SUMMARY
Alveolar tissues must maintain proper cellular organization to perform vital functions such as gas-
exchange at homeostasis and during repair. In human lungs, type-1 alveolar epithelial cells (AT1), a key cell
type that serves as a barrier and facilitates gas exchange, are extremely thin, large, and estimated to cover
95% of the surface. Aging, genetic alterations, metabolic dysregulation, and environmental exposures, all are
well recognized etiological factors in fatal lung diseases such as pulmonary fibrosis and emphysema, are
known to impair replenishment of AT1 cells after injury. Significant progress has been made in understanding
the pathways controlling differentiation of type-2 alveolar epithelial cell (AT2) into AT1s after injury. Currently
we lack a comprehensive understanding of the mechanisms regulating proper establishment and
maintenance of AT1 cellular organization (ex: thickness, area) during repair after injury and how they intersect
with age-related genetic alterations and cellular dysfunction remain elusive.

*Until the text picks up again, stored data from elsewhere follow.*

(** On callables that return, [predict_fallible] is [predict]. *)
Lemma predict_fallible_returning (t : int) (dynamics : Dynamics F n k)
    (process_noise : ProcessNoise F n) (s : Self) :
  run_predict t (returning_dynamics E dynamics)
    (returning_noise E process_noise) s
  = as_fallible_outcome E (predict sample seconds_per_tick t dynamics process_noise s).
Proof.
case: (predictP sample seconds_per_tick t dynamics process_noise s)
  => [lt_t|eq_t|gt_t] ->; rewrite /predict_fallible.
- by rewrite !(earlier_duration lt_t).
- by rewrite eq_t subrr eqxx.
- by rewrite !(later_duration gt_t); case: dynamics.
Qed.

(** [predict] throws its own error exactly when the target time is earlier
    than the estimator's time; any other exception that leaves it was
    thrown by a callable, and then the target time is later. *)
Theorem predict_fallible_time_order (t : int) (dynamics : FallibleDynamics F n k E)
    (process_noise : FallibleProcessNoise F n E) (s : Self) :
  let r := run_predict t dynamics process_noise s in
  ((exists e, ended r = TimeOrder e) <-> t < time s)
  /\ (forall e, ended r = Propagated e -> time s < t).
Proof.
rewrite /predict_fallible subr_eq0 subr_lt0.
case: (ltgtP t (time s)) => [lt_t|gt_t|eq_t] /=.
- by split=> //; split=> // _; eexists.
- case: (fallible_propagation _ _ _ _) => [[propagated|e remains] log] /=;
    last by split=> //; split=> // -[].
  by case: (process_noise _ _ _) => [inflated|e remains] /=;
    split=> //; split=> // -[].
- by split=> //; split=> // -[].
Qed.

(** [predict] to a target time that is not earlier leaves the estimator's
    time at the target time whether or not a callable throws: the time is
    assigned before the callables are invoked. *)
Theorem predict_fallible_reaches_target (t : int)
    (dynamics : FallibleDynamics F n k E)
    (process_noise : FallibleProcessNoise F n E) (s : Self) :
  time s <= t ->
  let r := run_predict t dynamics process_noise s in
  time (object_after r) = t
  /\ (ended r = Finished \/ exists e, ended r = Propagated e).
Proof.
rewrite /predict_fallible subr_eq0 subr_lt0 leNgt.
case: (ltgtP t (time s)) => [//|gt_t|eq_t] _ /=; last by split=> //; left.
case: (fallible_propagation _ _ _ _) => [[propagated|e remains] log] /=;
  last by split=> //; right; exists e.
by case: (process_noise _ _ _) => [inflated|e remains] /=;
  split=> //; [left | right; exists e].
Qed.

(** A dynamics that throws and leaves its argument alone: [predict] passes
    the exception on with the time advanced to the target time and the
    estimate of the earlier time still in place. *)
Theorem predict_fallible_stale (t : int) (dynamics : FallibleDynamics F n k E)
    (process_noise : FallibleProcessNoise F n E) (s : Self) (e : E) :
  let dt := duration_cast seconds_per_tick (t - time s) in
  time s < t ->
  (fallible_propagation sample dynamics dt (estimate s)).1 = Raises e (estimate s) ->
  let r := run_predict t dynamics process_noise s in
  ended r = Propagated e /\ object_after r = MkStateEstimator t (estimate s).
Proof.
move=> dt gt_t; rewrite /predict_fallible !(later_duration gt_t) -/dt.
by case: (fallible_propagation _ _ _ _) => propagation log /= ->.
Qed.


(** The process noise decides nothing but the covariance and whether the
    call returns: with two different process noises, throwing or not,
    [predict] leaves the same time and the same mean, and invokes the same
    callables. *)
Theorem predict_fallible_mean_ignores_noise (t : int)
    (dynamics : FallibleDynamics F n k E)
    (process_noise process_noise' : FallibleProcessNoise F n E) (s : Self) :
  let r := run_predict t dynamics process_noise s in
  let r' := run_predict t dynamics process_noise' s in
  [/\ time (object_after r) = time (object_after r'),
      mean (estimate (object_after r)) = mean (estimate (object_after r'))
    & invoked r = invoked r'].
Proof.
rewrite /predict_fallible.
case: (t - time s == 0) => //=; case: (t - time s < 0) => //=.
case: (fallible_propagation _ _ _ _) => [[propagated|e remains] log] //=.
by case: (process_noise _ _ _); case: (process_noise' _ _ _).
Qed.

End FallibleTheory.

(** ** Instances on the two-dimensional estimator *)

Section PlanarTheory.

Lemma planar_covariance_symmetric : symmetric planar_covariance.
Proof. by apply/matrixP=> i j; rewrite !mxE eq_sym. Qed.

Lemma planar_noise_rate_symmetric : symmetric planar_noise_rate.
Proof. by apply/matrixP=> i j; rewrite !mxE eq_sym. Qed.

(** The transition matrix is not symmetric. *)
Lemma planar_transition_asymmetric : ~ symmetric planar_transition.
Proof.
move/matrixP=> /(_ 0 1); rewrite !mxE /=.
by move/eqP; rewrite eq_sym oner_eq0.
Qed.

Lemma planar_innovation_symmetric : symmetric (planar_covariance + 1%:M).
Proof.
by rewrite /symmetric linearD /= tr_scalar_mx planar_covariance_symmetric.
Qed.

Lemma planar_innovation_unit : planar_covariance + 1%:M \in unitmx.
Proof.
have [|//] := @mulmx1_unit _ _ (planar_covariance + 1%:M)
  (\matrix_(i, j) (if i == j then 3 / 8 else - (1 / 8))).
apply/matrixP=> i j; rewrite !mxE !big_ord_recl big_ord0 !mxE /=.
by case: i => [[|[|i]] lt_i] //; case: j => [[|[|j]] lt_j].
Qed.

Lemma planar_scalar_innovation_gt0 :
  0 < (covariance (base planar_scalar_predicted) + covariance scalar_observation) 0 0.
Proof. by rewrite !mxE. Qed.

Lemma planar_run_keeps_symmetry : all_keep_symmetry planar_run.
Proof.
have sym_predict t : keeps_symmetry (Predict t planar_dynamics planar_noise).
  split; first exact: linear_dynamics_symmetric.
  exact: as_process_noise_symmetric planar_noise_rate_symmetric.
split; first exact: sym_predict.
split; last by split; first exact: sym_predict.
by split; [exact: planar_innovation_symmetric | exact: planar_innovation_unit].
Qed.

(** Symmetry through [assimilate], on two correlated components with a
    cross-covariance that is not symmetric. *)
Lemma assimilate_symmetric_witness :
  let S := planar_covariance + 1%:M in
  let K := planar_transition *m invmx S in
  let P' := covariance (estimate (self_after
              (assimilate exact_inverse planar_predicted planar_observation
                 (planar_prior 0)))) in
  [/\ symmetric planar_covariance, symmetric S & S \in unitmx]
  /\ (P' = planar_covariance - K *m S *m K^T /\ symmetric P').
Proof.
split; first by split; [exact: planar_covariance_symmetric
                       | exact: planar_innovation_symmetric
                       | exact: planar_innovation_unit].
exact: (assimilate_symmetric exact_inverseP (po:=planar_predicted)
          (obs:=planar_observation) (s:=planar_prior 0)
          planar_covariance_symmetric planar_innovation_symmetric
          planar_innovation_unit).
Defined.
(** * AP migration assistant: orchestration workflows and conversion monitor

    A shallow embedding of [aos8_aos10_tool.py]: the conversion monitoring
    engine ([track_conversion_progress], [monitor_ap_conversion]) and the
    SSH orchestration workflows ([select_cluster], [execute_ap_convert_init],
    [select_and_add_ap_group], [prep_migration_ssh], [cleanup_ap_convert]),
    followed by the properties established about them.

    Conventions.
    - A Python [str] is a [string] (its UTF-8 bytes); [a in b] on strings is
      [Py.contains].
    - A Python [dict] keyed by strings is a [gmap string _], a [set] of
      strings a [gset string].
    - A raised exception is a value: either the [inl] of a sum, or the
      [Exc] outcome of the orchestration monad, which keeps the state
      reached when the exception was raised.
    - The remote devices, the operator's keyboard and the clock are inputs:
      a script of connection results, command responses and typed lines, and
      one clock reading per monitoring cycle. *)

From stdpp Require Import gmap strings list fin_maps sorting.
From Stdlib Require Import ZArith Lia.

Open Scope string_scope.
Open Scope Z_scope.

(** ** Python helpers *)

Module Py.

(** [needle in hay] for two strings. *)
Fixpoint contains (needle hay : string) : bool :=
  String.prefix needle hay ||
  match hay with
  | EmptyString => false
  | String _ rest => contains needle rest
  end.

(** [any(x in output for x in markers)]. *)
Definition any_in (markers : list string) (output : string) : bool :=
  existsb (fun x => contains x output) markers.

(** [s.lower() == 'y']: the only strings whose lower-casing is ["y"]. *)
Definition lower_is_y (s : string) : bool :=
  String.eqb s "y" || String.eqb s "Y".

(** [', '.join(l)]. *)
Fixpoint join (sep : string) (l : list string) : string :=
  match l with
  | [] => ""
  | [x] => x
  | x :: rest => x ++ sep ++ join sep rest
  end.

(** [sorted(list(s))] for a set of strings: ascending code-point order,
    which on UTF-8 bytes is the byte-wise lexicographic order. *)
Definition sorted (s : gset string) : list string :=
  merge_sort String.le (elements s).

Here, we identified MAPT (microtubule associated protein, also known as Tau) as a key regulator that
is essential for AT2 to AT1 cell differentiation and AT1 cellular organization. Significantly, this co-insides with
recent genome-wide association studies that identified potential risk variants in MAPT in COPD and
pulmonary fibrosis patients. Using genetic loss of function and dysfunctional Tau mutants, our preliminary
data suggested a key role for Tau in AT1 cellular organization by regulating microtubule bundles and
mitochondrial dynamics during lung repair in young and aged lungs. We hypothesize that Tau mediated
microtubule bundling and mitochondrial dynamics control proper differentiation of AT2s into large
and thin AT1 cells and that Tau mutations or its age-associated abnormal phosphorylation impairs
mitochondrial dynamics, mitophagy, and function during alveolar repair after injury.
The major goals of this proposal are: In Aim1, we will test the requirement of Tau and consequences
of expression of a human relevant pathological form of Tau in alveolar stem cell mediated regeneration. In
Aim2, we will test the hypothesis that genetic loss or age associated dysfunctional Tau impairs alveolar
epithelial cell microtubule dynamics and mitochondrial remodeling, and function. We will use genetic loss of
function, tubulin and mitochondrial reporter mouse models, confocal and electron microscopy, pulmonary
function tests, RNA-seq, co-cultures, live imaging, metabolic assays to assess cellular organization,
microtubule and mitochondrial dynamics during lung regeneration in young and aged mice following Tau
modulation. The outcomes from the proposed studies will have broader impact on lung regenerative medicine
and will form the basis for development of therapeutics to lung diseases.